Saved data entries:

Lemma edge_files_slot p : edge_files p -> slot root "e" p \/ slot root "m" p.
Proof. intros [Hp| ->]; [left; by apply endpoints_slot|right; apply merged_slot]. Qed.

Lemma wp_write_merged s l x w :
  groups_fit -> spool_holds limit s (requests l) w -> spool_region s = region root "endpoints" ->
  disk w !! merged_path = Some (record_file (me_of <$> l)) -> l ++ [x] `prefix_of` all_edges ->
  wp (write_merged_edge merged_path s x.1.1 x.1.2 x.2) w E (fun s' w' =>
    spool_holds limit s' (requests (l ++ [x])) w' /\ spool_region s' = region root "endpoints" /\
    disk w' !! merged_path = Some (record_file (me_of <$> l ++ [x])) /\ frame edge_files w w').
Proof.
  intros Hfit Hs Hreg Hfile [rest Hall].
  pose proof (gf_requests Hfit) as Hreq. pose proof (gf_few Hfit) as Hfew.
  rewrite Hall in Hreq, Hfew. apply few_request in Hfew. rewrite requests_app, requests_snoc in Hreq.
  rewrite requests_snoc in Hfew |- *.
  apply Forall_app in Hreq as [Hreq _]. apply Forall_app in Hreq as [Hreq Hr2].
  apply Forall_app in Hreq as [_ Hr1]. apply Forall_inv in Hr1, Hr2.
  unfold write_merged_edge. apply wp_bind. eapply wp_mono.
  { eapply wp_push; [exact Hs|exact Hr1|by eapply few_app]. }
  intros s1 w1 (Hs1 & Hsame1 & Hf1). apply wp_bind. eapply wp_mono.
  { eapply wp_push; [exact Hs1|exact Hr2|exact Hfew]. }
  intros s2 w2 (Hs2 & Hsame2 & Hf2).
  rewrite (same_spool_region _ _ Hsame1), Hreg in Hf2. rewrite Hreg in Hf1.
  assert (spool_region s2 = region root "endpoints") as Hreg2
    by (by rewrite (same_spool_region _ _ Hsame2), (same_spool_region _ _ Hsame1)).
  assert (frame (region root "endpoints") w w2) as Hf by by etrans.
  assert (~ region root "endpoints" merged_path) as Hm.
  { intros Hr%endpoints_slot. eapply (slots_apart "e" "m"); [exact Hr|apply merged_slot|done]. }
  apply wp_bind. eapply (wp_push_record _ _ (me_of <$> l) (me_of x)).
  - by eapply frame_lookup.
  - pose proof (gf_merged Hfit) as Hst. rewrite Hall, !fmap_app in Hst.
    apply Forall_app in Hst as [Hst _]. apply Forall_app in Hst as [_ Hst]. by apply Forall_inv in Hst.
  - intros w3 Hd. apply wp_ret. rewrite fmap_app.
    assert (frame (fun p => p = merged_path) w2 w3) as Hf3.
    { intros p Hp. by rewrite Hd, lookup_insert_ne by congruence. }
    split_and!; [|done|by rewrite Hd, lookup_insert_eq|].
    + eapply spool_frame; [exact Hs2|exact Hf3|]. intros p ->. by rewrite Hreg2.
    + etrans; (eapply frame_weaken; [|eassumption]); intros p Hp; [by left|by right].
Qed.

### WORK INSTRUCTION
Look above for the line that contains "- by eapply frame_lookup.". Starting there, transcribe every line exactly until you have copied the line that contains "split_and!; [|done|by rewrite".

### RESPONSE TO THE EXERCISE
  - by eapply frame_lookup.
  - pose proof (gf_merged Hfit) as Hst. rewrite Hall, !fmap_app in Hst.
    apply Forall_app in Hst as [Hst _]. apply Forall_app in Hst as [_ Hst]. by apply Forall_inv in Hst.
  - intros w3 Hd. apply wp_ret. rewrite fmap_app.
    assert (frame (fun p => p = merged_path) w2 w3) as Hf3.
    { intros p Hp. by rewrite Hd, lookup_insert_ne by congruence. }
    split_and!; [|done|by rewrite Hd, lookup_insert_eq|].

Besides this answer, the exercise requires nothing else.